Diocese Nossa Senhora da Salete – Criciúma/SC

Diocese Nossa Senhora da Salete – Criciúma/SC

30/01/2019

Confira mais essa excelente obra de forro da empresa Garbe.
Para mais informações acesse:

Home

Nessa obra foram usados:

368m2 forrofort acustico verniz
2080m2 forrofort acustico branco
Revestimento de 54 janelas com painel divifort
460m lineares sancas

Sobre a Igreja Nossa Senhora da Salete

Entre as décadas de 1940 e 1970, a cidade de Criciúma teve sua paisagem fortemente marcada pela economia da extração do carvão. Das várias áreas mineradas e vilas operárias, uma delas é o bairro Prospera.

Nos dias atuais, é possível perceber indícios da indústria carbonífera, como a chaminé que fazia parte da estrutura da usina elétrica, algumas casas de operários, além da memória religiosa da Igreja Nossa Senhora da Salete, no chamado “coração” do bairro.

Para erguer a Igreja, Silva e Moraes (2001) contam que a Carbonífera exploradora do carvão na região doou o terreno e ajudou nas obras.

A história da construção deste “templo sagrado” emerge da década de 1950, tempo em que a população da Próspera já era bastante expressiva, em virtude do oferecimento de emprego na mineração. […] Com o passar do tempo, o número de habitantes do bairro foi crescendo, pois a carbonífera abria minas e mais pessoas vinham trabalhar na mineração. A capelinha [de madeira] tornou-se pequena para o elevado número de fiéis. Então, em torno de 1950, foi construída uma outra capela, igualmente de madeira onde hoje se encontra a atual matriz […] (SILVA, MORAES, 2001, p.16).

A exploração do carvão fez a cidade aparecer no mapa nacional e o pujante crescimento econômico teve reflexos na arquitetura da cidade. O arquiteto Fernando Carneiro elabora projeto para a Igreja no bairro Próspera em 1956. Com planta-baixa em “x” e o uso de inovações nos acabamentos, o edifício foi considerado um marco na arquitetura contemporânea (SILVA; MORAES, 2001).
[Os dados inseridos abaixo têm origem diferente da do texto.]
(** ** The scenarios, run *)

Example alice_reveals :
  option_map output
    (exec scenario_accounts "alice" [Click; Timeout]
       (mount scenario_accounts "alice"))
  = Some [Typography body2 "Hide mnemonic";
          Typography caption "apple banana cherry"].
Proof. reflexivity. Qed.

Example alice_hides_again :
  option_map output
    (exec scenario_accounts "alice" [Click; Timeout; Click]
       (mount scenario_accounts "alice"))
  = Some [Typography body2 "Show mnemonic"].
Proof. reflexivity. Qed.

Example ghost_reveals :
  option_map output
    (exec scenario_accounts "ghost" [Click] (mount scenario_accounts "ghost"))
  = Some [Typography body2 "Hide mnemonic"; Typography caption "n/a"].
Proof. reflexivity. Qed.

Example ghost_has_no_timer :
  exec scenario_accounts "ghost" [Click; Timeout]
    (mount scenario_accounts "ghost") = None.
Proof. reflexivity. Qed.

(** An event that no handler has stopped does reach an ancestor. *)
Example unstopped_click_bubbles :
  bubble nat click_event [fun e n => (e, S n)] 0 = 1.
Proof. reflexivity. Qed.

(** ** Queues and state cells *)

Lemma drain_showMnemonic ms st :
  showMnemonic (drain ms st) = showMnemonic st.
Proof.
  revert st; induction ms as [|v ms IH]; intro st; simpl; [reflexivity|].
  now rewrite IH.
Qed.

Lemma drain_timers ms st : timers (drain ms st) = timers st.
Proof.
  revert st; induction ms as [|v ms IH]; intro st; simpl; [reflexivity|].
  now rewrite IH.
Qed.

Lemma drain_microtasks ms st : microtasks (drain ms st) = microtasks st.
Proof.
  revert st; induction ms as [|v ms IH]; intro st; simpl; [reflexivity|].
  now rewrite IH.
Qed.

Lemma drain_last ms v st : mnemonic (drain (ms ++ [v]) st) = Some v.
Proof.
  revert st; induction ms as [|w ms IH]; intro st; simpl; [reflexivity|].
  apply IH.
Qed.

Lemma checkpoint_showMnemonic st :
  showMnemonic (checkpoint st) = showMnemonic st.
Proof. unfold checkpoint. now rewrite drain_showMnemonic. Qed.

Lemma checkpoint_timers st : timers (checkpoint st) = timers st.
Proof. unfold checkpoint. now rewrite drain_timers. Qed.

Lemma checkpoint_microtasks st : microtasks (checkpoint st) = [].
Proof. unfold checkpoint. now rewrite drain_microtasks. Qed.

Lemma checkpoint_idle st : microtasks st = [] -> checkpoint st = st.
Proof. destruct st; simpl; intros ->; reflexivity. Qed.

Lemma truthy_true v :
  truthy v = true <-> exists s, v = Some s /\ s <> "".
Proof.
  destruct v as [s|]; simpl.
  - destruct (String.eqb_spec s ""); simpl; split.
    + discriminate.
    + intros (s' & [= <-] & Hs); contradiction.
    + intros _; now exists s.
    + reflexivity.
  - split; [discriminate | intros (s & [=] & _)].
Qed.

Lemma truthy_false v : truthy v = false <-> v = None \/ v = Some "".
Proof.
  destruct v as [s|]; simpl.
  - destruct (String.eqb_spec s ""); simpl; split.
    + intros _; right; now subst.
    + reflexivity.
    + discriminate.
    + intros [[=] | [= ->]]; contradiction.
  - split; [now left | reflexivity].
Qed.

Lemma object_is_eq a b : object_is a b = true <-> a = b.
Proof.
  destruct a as [x|], b as [y|]; simpl; split;
    try discriminate; try reflexivity.
  - intros H; apply String.eqb_eq in H; now subst.
  - intros [= ->]; apply String.eqb_refl.
Qed.

(** ** One task of the loop, in closed form *)

Section Tasks.

Variable accounts : list Mocks.Account.
Variable accountName : string.

Lemma toggle_truthy show :
  truthy show = true -> toggle accountName show = None.
Proof. unfold toggle; intros ->; reflexivity. Qed.

Lemma toggle_falsy show :
  truthy show = false -> toggle accountName show = Some accountName.
Proof. unfold toggle; intros ->; reflexivity. Qed.

Lemma falsy_changes show :
  truthy show = false -> accountName <> "" ->
  object_is show (Some accountName) = false.
Proof.
  intros Ht Hn. apply truthy_false in Ht as [-> | ->]; [reflexivity|].
  unfold object_is. apply String.eqb_neq; congruence.
Qed.

(** The handler builds the same state whatever event object it is given. *)
Lemma click_any_event e e' st :
  click accounts accountName e st = click accounts accountName e' st.
Proof. reflexivity. Qed.

Lemma click_showMnemonic e st :
  showMnemonic (click accounts accountName e st)
  = toggle accountName (showMnemonic st).
Proof.
  unfold click, commit, onClick; simpl.
  rewrite checkpoint_showMnemonic.
  destruct (object_is _ _); [reflexivity|].
  unfold effect, getMnemonic; simpl.
  destruct (truthy (toggle accountName (showMnemonic st))); [|reflexivity].
  destruct (fetchMnemonic accounts accountName); reflexivity.
Qed.

(** A click on a revealed component: the flag and the value are cleared,
    the queues are left as they are. *)
Lemma click_hide e st :
  microtasks st = [] ->
  truthy (showMnemonic st) = true ->
  click accounts accountName e st
  = setMnemonic None (setShowMnemonic None st).
Proof.
  intros Hm Ht.
  unfold click, commit, onClick; simpl.
  rewrite (toggle_truthy _ Ht).
  destruct st as [show mn ts ms]; simpl in *; subst ms.
  destruct show as [s|]; [|discriminate]; simpl.
  unfold effect; simpl. reflexivity.
Qed.

(** A click on a hidden component whose account has a record. *)
Lemma click_reveal_found e st account :
  microtasks st = [] ->
  truthy (showMnemonic st) = false ->
  accountName <> "" ->
  find_account accounts accountName = Some account ->
  click accounts accountName e st
  = setTimeout (Mocks.mnemonic account)
      (setShowMnemonic (Some accountName) st).
Proof.
  intros Hm Ht Hn Hf.
  unfold click, commit, onClick; simpl.
  rewrite (toggle_falsy _ Ht), (falsy_changes _ Ht Hn).
  unfold effect, getMnemonic, fetchMnemonic.
  rewrite Hf. apply String.eqb_neq in Hn.
  cbn [truthy showMnemonic setShowMnemonic]. rewrite Hn; cbn [negb].
  apply checkpoint_idle; simpl; exact Hm.
Qed.

(** A click on a hidden component whose account has no record: the
    promise is already fulfilled and the checkpoint of the same task
    stores the sentinel. *)
Lemma click_reveal_missing e st :
  microtasks st = [] ->
  truthy (showMnemonic st) = false ->
  accountName <> "" ->
  find_account accounts accountName = None ->
  click accounts accountName e st
  = setMnemonic (Some "n/a") (setShowMnemonic (Some accountName) st).
Proof.
  intros Hm Ht Hn Hf.
  unfold click, commit, onClick; simpl.
  rewrite (toggle_falsy _ Ht), (falsy_changes _ Ht Hn).
  unfold effect, getMnemonic, fetchMnemonic.
  rewrite Hf. apply String.eqb_neq in Hn.
  cbn [truthy showMnemonic setShowMnemonic]. rewrite Hn; cbn [negb].
  destruct st as [show mn ts ms]; simpl in *; subst ms; reflexivity.
Qed.

(** A timer that fires stores its value, whatever the flag says. *)
Lemma fire_closed v rest st :
  microtasks st = [] ->
  fire v rest st = setMnemonic (Some v) (setTimers rest st).
Proof.
  destruct st as [show mn ts ms]; simpl; intros ->; reflexivity.
Qed.

Lemma step_microtasks st e st' :
  step accounts accountName st e st' -> microtasks st' = [].
Proof.
  intros H; inversion H; subst; apply checkpoint_microtasks.
Qed.

Lemma step_timeout_showMnemonic st st' :
  step accounts accountName st Timeout st' ->
  showMnemonic st' = showMnemonic st.
Proof.
  intros H; inversion H; subst.
  unfold fire. now rewrite checkpoint_showMnemonic.
Qed.

(** *** The relation and the function agree *)

Lemma next_step e st st' :
  next accounts accountName e st = Some st'
  <-> step accounts accountName st e st'.
Proof.
  split.
  - destruct e; simpl.
    + intros [= <-]; constructor.
    + destruct (timers st) as [|v rest] eqn:Ht; [discriminate|].
      intros [= <-]; now constructor.
  - intros H; inversion H; subst; simpl.
    + reflexivity.
    + match goal with Ht : timers _ = _ |- _ => now rewrite Ht end.
Qed.

Lemma exec_run evs st st' :
  exec accounts accountName evs st = Some st'
  <-> run accounts accountName st evs st'.
Proof.
  revert st; induction evs as [|e evs IH]; intro st; cbn [exec].
  - split; [intros [= <-]; constructor | intros H; now inversion H].
  - split.
    + destruct (next accounts accountName e st) as [st1|] eqn:Hn;
        [|discriminate].
      intros H. econstructor; [apply next_step; eassumption|].
      now apply IH.
    + intros H; inversion H as [|? ? st1 ? ? Hs Hr]; subst.
      apply next_step in Hs; rewrite Hs.
      now apply IH.
Qed.

Lemma step_deterministic st e st1 st2 :
  step accounts accountName st e st1 ->
  step accounts accountName st e st2 -> st1 = st2.
Proof.
  intros H1 H2; apply next_step in H1, H2; congruence.
Qed.

Lemma run_deterministic evs st st1 st2 :
  run accounts accountName st evs st1 ->
  run accounts accountName st evs st2 -> st1 = st2.
Proof.
  intros H1; revert st2; induction H1 as [st|st e st' evs st'' Hs _ IH];
    intros st2 H2; inversion H2 as [|? ? st1 ? ? Hs' Hr]; subst;
    [reflexivity|].
  apply IH. now rewrite (step_deterministic _ _ _ _ Hs Hs').
Qed.

Lemma run_app evs1 evs2 st st1 st2 :
  run accounts accountName st evs1 st1 ->
  run accounts accountName st1 evs2 st2 ->
  run accounts accountName st (evs1 ++ evs2) st2.
Proof.
  intros H1; revert st2; induction H1; intros st2 H2; simpl;
    [assumption | econstructor; eauto].
Qed.

Lemma run_app_inv evs1 evs2 st st2 :
  run accounts accountName st (evs1 ++ evs2) st2 ->
  exists st1, run accounts accountName st evs1 st1
              /\ run accounts accountName st1 evs2 st2.
Proof.
  revert st; induction evs1 as [|e evs1 IH]; intros st H; simpl in *.
  - exists st; split; [constructor | assumption].
  - inversion H as [|? ? st' ? ? Hs Hr]; subst.
    destruct (IH _ Hr) as (st1 & Ha & Hb).
    exists st1; split; [econstructor; eassumption | assumption].
Qed.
Durante o período de exploração (a céu aberto) do carvão, a arquitetura era marco visual na paisagem árida e escura. “[…] apresentava um oásis diante da danificação do lugar pela exploração desenfreada do carvão” (SLVA; MOARES, 2001, p.17). Durante a década de 1970, era possível no mesmo horizonte observar a caixa de embarque do carvão, o solo de pirita (rejeito de carvão, com cor escura), as casas operárias e a Igreja.

A arquitetura da Igreja de Nossa Senhora da Salete teve como principio apresentar a hegemonia da fé cristã trazida pelos imigrantes e vivenciada pelos operários. Foi cultivado e financiado pela carbonífera explorado do carvão até mesmo como um espaço de controle e disciplina dos trabalhadores. Após refletiu uma nova arquitetura de uma cidade em forte crescimento. Hoje essa arquitetura ainda é forte e representativa na paisagem urbana. No entanto, as gerações mais novas pouco conhecem da história dessa arquitetura e de seu lugar.

Chama-se a atenção para a importância de se explorar as relações históricas que guardam o lugar onde se projeta. Tal interesse pela história urbana reflete a predisposição para o entendimento do entorno e do contexto em que se trabalha. Uma análise centrada no objeto e no terreno isolado é incapaz de levar à compreensão da obra em sua complexidade urbana e territorial, sendo necessária a abertura do campo de visão, considerando: a história, a memória, a identidade, entre outros tantos condicionantes.